* Instructions to follow: Everything from the line containing "loop 0 (drain_round w) ;;;" through the line containing "match fn with" in the listing below should be copied exactly, and nothing more.

..........

(* ===== verification/Runtime.v ===== *)
(** * The main loop of the workers

    Model of [Worker::Run], [RunCoroutine], [HandleTaskAfterRun] and
    [HandleFinishedBthread] ([src/bthread/core/worker.cpp]), of [BthreadEntry]
    ([src/bthread/core/task_meta.cpp]) and of [bthread_exit]
    ([src/bthread.cpp]).  The loop of a worker and the code of each bthread are
    threads of the pool; [SwapTo] and [SwapFrom] pass control between them. *)

From Stdlib Require Import ZArith Lia.
From stdpp Require Import base numbers list gmap relations option.
From S2P Require Import Prelude Mpsc SharedMpsc WorkStealing Task TaskGroup Timer Mpmc Platform.
From S2P Require Import World Workers Scheduler Butex CoroTask Coroutine.

Open Scope Z_scope.

Module Runtime.
Import World World.Worker Workers Scheduler.

(** ** Coroutines *)

(** [handle && !handle.done()], [handle && handle.done()]. *)
Definition handle_is (meta : ptr) (finished : bool) : prog world bool :=
  h <- get coros meta Coro.handle ;;
  match h with
  | None => Ret false
  | Some h => d <- CoroTask.done h ;; Ret (Bool.eqb d finished)
  end.

(** [handle.resume()]. *)
Definition resume (w meta : ptr) : prog world unit :=
  h <- get coros meta Coro.handle ;;
  match h with
  | Some h => Coroutine.resume w h
  | None => undefined
  end.

Definition RunCoroutine (w meta : ptr) : prog world unit :=
  on w (store current_coro_meta_ (Some meta)) ;;;
  set tasks meta Task.state Task.RUNNING ;;;
  go <- handle_is meta false ;;
  (if go : bool then resume w meta else Ret tt) ;;;
  on w (store current_coro_meta_ None) ;;;
  done <- handle_is meta true ;;
  if done : bool then set tasks meta Task.state Task.FINISHED else Ret tt.

(** ** After a task has run *)

(** [self] is the loop of [w]. *)
Definition HandleFinishedBthread (w task : ptr) : prog world unit :=
  n <- get tasks task Task.join_waiters ;;
  jb <- (if 0 <? n then get tasks task Task.join_butex else Ret None) ;;
  (match jb with
   | Some b =>
       v <- Butex.value b ;;
       Butex.set_value b (i32 (v + 1)) ;;;
       jb <- get tasks task Task.join_butex ;;
       Butex.WakeButex (OnLoop w) jb INT_MAX
   | None => Ret tt
   end) ;;;
  last <- Task.Release tasks task ;;
  if last : bool then ReleaseTaskMeta w (Some task) else Ret tt.

Definition HandleTaskAfterRun (w : ptr) (task : option ptr) : prog world unit :=
  match task with
  | None => undefined
  | Some task =>
      state <- get tasks task Task.state ;;
      match state with
      | Task.FINISHED =>
          type <- get tasks task Task.type ;;
          if decide (type = Task.BTHREAD) then HandleFinishedBthread w task else Ret tt
      | Task.SUSPENDED | Task.READY | Task.RUNNING => Ret tt
      end
  end.

(** ** The loop *)

(** Running a task that was picked. *)
Definition run_task (w task : ptr) : prog world unit :=
  on w (store current_task_ (Some task)) ;;;
  set tasks task Task.state Task.RUNNING ;;;
  set tasks task Task.owner_worker (Some w) ;;;
  type <- get tasks task Task.type ;;
  match type with
  | Task.BTHREAD => RunBthread w task
  | Task.COROUTINE => RunCoroutine w task
  end.

Definition TASKS_PER_CHECK : Z := 10.
Definition MAX_DRAIN : Z := 100.

(** A round, with [task_count]. *)
Definition run_round (w : ptr) (task_count : Z) : prog world (Z + unit) :=
  stop <- on w IsStopped ;;
  if stop : bool then Ret (inr tt)
  else
    task <- PickTask w ;;
    match task with
    | None =>
        stop <- on w IsStopped ;;
        if stop : bool then Ret (inr tt)
        else
          WaitForTask w ;;;
          stop <- on w IsStopped ;;
          Ret (if stop : bool then inr tt else inl task_count)
    | Some task =>
        run_task w task ;;;
        completed_task <- on w (load current_task_) ;;
        on w (store current_task_ None) ;;;
        let task_count := task_count + 1 in
        if TASKS_PER_CHECK <=? task_count then
          stop <- on w IsStopped ;;
          HandleTaskAfterRun w completed_task ;;;
          Ret (if stop : bool then inr tt else inl 0)
        else HandleTaskAfterRun w completed_task ;;; Ret (inl task_count)
    end.

(** What is left after the stop. *)
Definition drain_round (w : ptr) (drain_count : Z) : prog world (Z + unit) :=
  if drain_count <? MAX_DRAIN then
    task <- PickTask w ;;
    match task with
    | None => Ret (inr tt)
    | Some task =>
        run_task w task ;;;
        current <- on w (load current_task_) ;;
        HandleTaskAfterRun w current ;;;
        on w (store current_task_ None) ;;;
        Ret (inl (drain_count + 1))
    end
  else Ret (inr tt).

Definition Run (w : ptr) : prog world unit :=
  WorkerReady ;;;
  loop 0 (run_round w) ;;;
  loop 0 (drain_round w) ;;;
  on w (store current_task_ None).

(** The thread of [w]. *)
Definition worker_thread (w : ptr) : prog world unit :=
  act (fun v => match w_thread <$> v_workers v !! w with
                | Some Started => Go tt v
                | Some _ | None => Block
                end) ;;;
  Run w ;;;
  on w (store thread Exited).

(** ** The code of a bthread *)

(** [Worker::Current()->current_task()] if it is a bthread. *)
Definition current_bthread (w : option ptr) : prog world (option ptr) :=
  match w with
  | None => Ret None
  | Some w =>
      base_task <- on w (load current_task_) ;;
      match base_task with
      | None => Ret None
      | Some task =>
          type <- get tasks task Task.type ;;
          Ret (if decide (type = Task.BTHREAD) then Some task else None)
      end
  end.

Definition bthread_exit (self : who) (retval : Z) : prog world unit :=
  w <- Current self ;;
  task <- current_bthread w ;;
  match w, task with
  | Some w, Some task =>
      set tasks task Task.result retval ;;;
      set tasks task Task.state Task.FINISHED ;;;
      SuspendCurrent self w
  | _, _ => Ret tt
  end.

Section User.
(** The functions of the user: the function at an address, applied to an
    argument, executed by a bthread. *)
Context (user : who -> Z -> Z -> prog world Z).

Definition BthreadEntry (task : ptr) : prog world unit :=
  fn <- get tasks task Task.fn ;;
  arg <- get tasks task Task.arg ;;
  match fn with
  | None => undefined
  | Some fn =>
      r <- user (OnStack task) fn arg ;;
      set tasks task Task.result r ;;;
      r <- get tasks task Task.result ;;
      bthread_exit (OnStack task) r
  end.

(** A context made by [MakeContext] starts at the entry; one that has been
    started does not start again. *)
Definition start (task : ptr) : prog world unit :=
  act (fun v => match v_made v !! task with
                | Some true => Go tt (wr made (<[task := false]> (v_made v)) v)
                | Some false | None => Bad
                end).

(** What is executed on the stack of [task]. *)
Definition bthread (task : ptr) : prog world unit :=
  resumed task ;;;
  loop tt (fun _ => start task ;;; BthreadEntry task ;;; Ret (inl tt)).
End User.

(** ** The end of a bthread *)

Lemma Release_ok v t o : rd tasks v !! t = Some o ->
  wp (Task.Release tasks t) (fun r v' => r = (Task.m_ref_count o =? 1) /\
    v' = wr tasks (<[t := wr Task.ref_count (i32 (Task.m_ref_count o - 1)) o]> (rd tasks v)) v) v.
Proof. intros Ho. unfold Task.Release. eapply wp_modify_bind; [exact Ho|]. by apply wp_ret. Qed.

(** When a bthread ends that nobody joins, the worker drops its reference, and
    caches the task exactly when that was the last reference. *)
Theorem HandleFinishedBthread_without_joiners v w x t o l (Ho : rd tasks v !! t = Some o)
    (Hx : v_workers v !! w = Some x) (Hl : cached x l) (Hroom : Z.of_nat (length l) < TASK_CACHE_SIZE)
    (Hj : Task.m_join_waiters o <= 0) :
  wp (HandleFinishedBthread w t) (fun _ v' =>
    rd tasks v' = <[t := wr Task.ref_count (i32 (Task.m_ref_count o - 1)) o]> (rd tasks v) /\
    exists x', v_workers v' !! w = Some x' /\
      cached x' (if Task.m_ref_count o =? 1 then l ++ [t] else l)) v.
Proof.
  unfold HandleFinishedBthread. eapply wp_get_bind; [exact Ho|]. simpl (rd Task.join_waiters o).
  rewrite (proj2 (Z.ltb_ge 0 _)) by lia. apply wp_ret_bind, wp_ret_bind.
  apply wp_bind. eapply wp_mono; [by apply Release_ok|]. intros r v1 [-> ->].
  destruct (Task.m_ref_count o =? 1).
  - unfold ReleaseTaskMeta. eapply wp_on_load_bind; [exact Hx|]. simpl (rd task_cache_count_ x).
    destruct Hl as (H1 & H2 & H3 & H4). rewrite H1. rewrite (proj2 (Z.ltb_lt _ _)) by lia.
    eapply wp_on; [exact Hx|]. eapply wp_mono; [apply (push_task_ok x l t); [by split|done]|].
    intros [] x' Hx'. split; [exact (rd_wr (v := tasks) v _)|]. exists x'. split; [apply lookup_insert_eq|exact Hx'].
  - apply wp_ret. split; [exact (rd_wr (v := tasks) v _)|]. by exists x.
Qed.

Example HandleFinishedBthread_without_joiners_witness :
  wp (HandleFinishedBthread 1 3) (fun _ v' =>
    rd tasks v' = {[3%nat := wr Task.ref_count (-1) (wr Task.state Task.RUNNING Task.new_TaskMeta)]} /\
    exists x', v_workers v' !! 1%nat = Some x' /\ cached x' []) Butex.one_running.
Proof.
  eapply wp_mono.
  - apply (HandleFinishedBthread_without_joiners Butex.one_running 1
             (wr context (Some 3%nat) (wr current_task_ (Some 3%nat) (Worker 0))) 3
             (wr Task.state Task.RUNNING Task.new_TaskMeta) []); try reflexivity.
    by split_and!.
  - intros r v' [H1 H2]. split; [rewrite H1; reflexivity|exact H2].
Defined.

(** ** Two workers and one task

    Task 3, with two references, is in the queue of worker 0; it waits for
    butex 9 and then ends. *)
Definition ready_task : world :=
  wr tasks {[3%nat := wr Task.ref_count 2 Task.new_TaskMeta]}
    (wr butexes {[9%nat := Task.new_Butex; 10%nat := Task.new_Butex]}
      (wr workers (<[1%nat := wr local_queue_ (WorkStealingQueue.holding [3%nat]) (Worker 0)]> {[2%nat := Worker 1]})
        (wr idle_head_ (-1) two_workers))).

Definition one_round (w : ptr) : prog world Z := r <- run_round w 0 ;; Ret 0.

Definition waits_and_ends (t b : ptr) : prog world Z :=
  resumed t ;;; Butex.waits t b ;;; bthread_exit (OnStack t) 7 ;;; Ret 0.

Definition finished_twice : conf world Z :=
  drive 2000 [All 0; All 1; All 2; All 3; All 1; All 3; All 0]
    ([one_round 1; waits_and_ends 3 9; Butex.changes_and_wakes 0 9 1; one_round 2], ready_task).

(** There is an interleaving in which two workers both handle the end of a
    task that was suspended on one and resumed on the other: the task with two
    references is in the cache although its creator has not released it. *)
Theorem a_finished_task_may_be_released_twice :
  exists ts v, reachable ([one_round 1; waits_and_ends 3 9; Butex.changes_and_wakes 0 9 1; one_round 2], ready_task)
                 (ts, v) /\
    Task.m_ref_count <$> rd tasks ready_task !! 3%nat = Some 2 /\
    (exists x, v_workers v !! 1%nat = Some x /\ cached x [3%nat]).
Proof.
  exists finished_twice.1, finished_twice.2.
  split; [rewrite <- surjective_pairing; apply drive_reachable|]. split; [reflexivity|].
  assert (E : (fun x => (w_task_cache_count_ x, w_task_cache_ x)) <$> v_workers finished_twice.2 !! 1%nat =
              Some (1, [Some 3%nat; None; None; None])) by (vm_compute; reflexivity).
  destruct (v_workers finished_twice.2 !! 1%nat) as [x|]; [|discriminate E]. injection E as E1 E2.
  exists x. split; [reflexivity|]. unfold cached. rewrite E1, E2. by split_and!.
Qed.

(** ** Timeouts *)

Definition waits_for (t b : ptr) (us : Z) : prog world Z := Butex.Wait (OnStack t) b 0 (Some (0, us * 1000)) false.

(** The loop of a worker, the callback made by the timer thread. *)
Definition runs (w : ptr) : prog world Z := loop 0 (run_round w) ;;; Ret 0.
Definition times_out (t : ptr) : prog world Z := Butex.TimeoutCallback (Native 1) t ;;; Ret 0.

Definition waits_twice (t b1 b2 : ptr) : prog world (Z * Z) :=
  resumed t ;;; r1 <- waits_for t b1 100 ;; r2 <- Butex.waits t b2 ;; Ret (r1, r2).

Definition in_pair (p : prog world Z) : prog world (Z * Z) := r <- p ;; Ret (r, r).

(** The wait for butex 9 times out; that for butex 10 has no timeout and is woken. *)
Definition timed_out_once : conf world (Z * Z) :=
  drive 3000 [All 0; All 1; All 2; All 0; All 1; All 3; All 0; All 1]
    ([in_pair (runs 1); waits_twice 3 9 10; in_pair (times_out 3); in_pair (Butex.changes_and_wakes 0 10 1)],
     ready_task).

(** There is an execution in which a bthread whose wait timed out waits again,
    without a timeout, is woken, and is told again that the wait timed out:
    the flag is never reset. *)
Theorem a_timeout_is_remembered :
  exists ts v, reachable ([in_pair (runs 1); waits_twice 3 9 10; in_pair (times_out 3);
                           in_pair (Butex.changes_and_wakes 0 10 1)], ready_task) (ts, v) /\
    Prelude.result <$> ts !! 1%nat = Some (Some (Platform.ETIMEDOUT, Platform.ETIMEDOUT)) /\
    Prelude.result <$> ts !! 3%nat = Some (Some (0, 0)).
Proof.
  exists timed_out_once.1, timed_out_once.2. split; [rewrite <- surjective_pairing; apply drive_reachable|].
  split; vm_compute; reflexivity.
Qed.

(** ** The end of a worker *)

Lemma nothing_queued_alive v w id : nothing_queued v w id -> exists x, v_workers v !! w = Some x.
Proof. intros [_ Hw (o & x & Ho & Hx & _) _ _ _]. exists x. congruence. Qed.

Lemma Stop_nothing v w id : nothing_queued v w id ->
  wp (Stop w) (fun _ v' => nothing_queued v' w id /\ exists x, v_workers v' !! w = Some x /\ w_stop_flag_ x = 1) v.
Proof.
  intros H. destruct (nothing_queued_alive _ _ _ H) as [x Hx]. unfold Stop.
  eapply wp_on_bind; [exact Hx|]. apply wp_store. eapply wp_on_bind; [apply lookup_insert_eq|]. apply wp_store.
  eapply wp_on_bind; [apply lookup_insert_eq|]. apply wp_fetch. apply wp_act_last. simpl. rewrite !insert_insert_eq.
  split; [|by rewrite lookup_insert_eq; eexists].
  apply (nothing_queued_member v w x); [exact H|exact Hx|done|]. intros b l []. by split.
Qed.

(** When nothing is queued anywhere and the worker has been stopped, its main
    loop and the drain behind it end: Run returns, without a current task. *)
Theorem a_stopped_worker_leaves_its_loop v w id (H : nothing_queued v w id) :
  wp (Stop w ;;; Run w) (fun _ v' => exists x, v_workers v' !! w = Some x /\ w_current_task_ x = None) v.
Proof.
  apply wp_bind. eapply wp_mono; [by apply Stop_nothing|]. intros [] v1 (H1 & x & Hx & Hstop).
  unfold Run, WorkerReady. apply wp_assoc, wp_fetch_bind, wp_ret_bind.
  set (v2 := wr workers_ready_ _ v1). assert (H2 : nothing_queued v2 w id) by (destruct H1; by split).
  apply wp_bind, wp_loop_once. unfold run_round, IsStopped. eapply wp_on_bind; [exact Hx|].
  apply wp_load_bind, wp_ret. simpl rd. rewrite Hstop. simpl negb. cbv iota. apply wp_ret.
  set (v3 := wr workers _ v2).
  assert (H3 : nothing_queued v3 w id) by (apply (nothing_queued_member v2 w x); done).
  apply wp_bind, wp_loop_once. unfold drain_round. change (0 <? MAX_DRAIN) with true. cbv iota.
  apply wp_bind. eapply wp_mono; [by apply (PickTask_nothing v3 w id)|]. intros r v4 [-> [y Hy]]. apply wp_ret.
  eapply wp_on; [exact Hy|]. apply wp_store. eexists. split; [apply lookup_insert_eq|done].
Qed.

Lemma global_workers v ws : rd global_queue_ (wr workers ws v) = rd global_queue_ v.
Proof. reflexivity. Qed.

Example a_stopped_worker_leaves_its_loop_witness :
  wp (Stop 1 ;;; Run 1) (fun _ v' => exists x, v_workers v' !! 1%nat = Some x /\ w_current_task_ x = None)
    (wr workers (<[1%nat := Worker 0]> {[2%nat := Worker 1]}) two_workers).
Proof.
  apply (a_stopped_worker_leaves_its_loop _ 1 0). split.
  - by vm_compute.
  - reflexivity.
  - exists 1%nat, (Worker 0). split_and!; [reflexivity..|]. apply Worker_holds.
  - intros k Hk Hne. change (0 <= k < 2) in Hk. assert (k = 1) as -> by lia.
    exists [], 2%nat, (Worker 1). split_and!; [reflexivity..|]. apply Worker_holds.
  - exists [[]; []]. rewrite global_workers. split; [exact two_workers_global|].
    intros l [-> |[-> |Hl]%elem_of_cons]%elem_of_cons; [done..|by apply not_elem_of_nil in Hl].
  - by vm_compute.
Defined.

End Runtime.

..........

* Exercise result:
  loop 0 (drain_round w) ;;;
  on w (store current_task_ None).

(** The thread of [w]. *)
Definition worker_thread (w : ptr) : prog world unit :=
  act (fun v => match w_thread <$> v_workers v !! w with
                | Some Started => Go tt v
                | Some _ | None => Block
                end) ;;;
  Run w ;;;
  on w (store thread Exited).

(** ** The code of a bthread *)

(** [Worker::Current()->current_task()] if it is a bthread. *)
Definition current_bthread (w : option ptr) : prog world (option ptr) :=
  match w with
  | None => Ret None
  | Some w =>
      base_task <- on w (load current_task_) ;;
      match base_task with
      | None => Ret None
      | Some task =>
          type <- get tasks task Task.type ;;
          Ret (if decide (type = Task.BTHREAD) then Some task else None)
      end
  end.

Definition bthread_exit (self : who) (retval : Z) : prog world unit :=
  w <- Current self ;;
  task <- current_bthread w ;;
  match w, task with
  | Some w, Some task =>
      set tasks task Task.result retval ;;;
      set tasks task Task.state Task.FINISHED ;;;
      SuspendCurrent self w
  | _, _ => Ret tt
  end.

Section User.
(** The functions of the user: the function at an address, applied to an
    argument, executed by a bthread. *)
Context (user : who -> Z -> Z -> prog world Z).

Definition BthreadEntry (task : ptr) : prog world unit :=
  fn <- get tasks task Task.fn ;;
  arg <- get tasks task Task.arg ;;
  match fn with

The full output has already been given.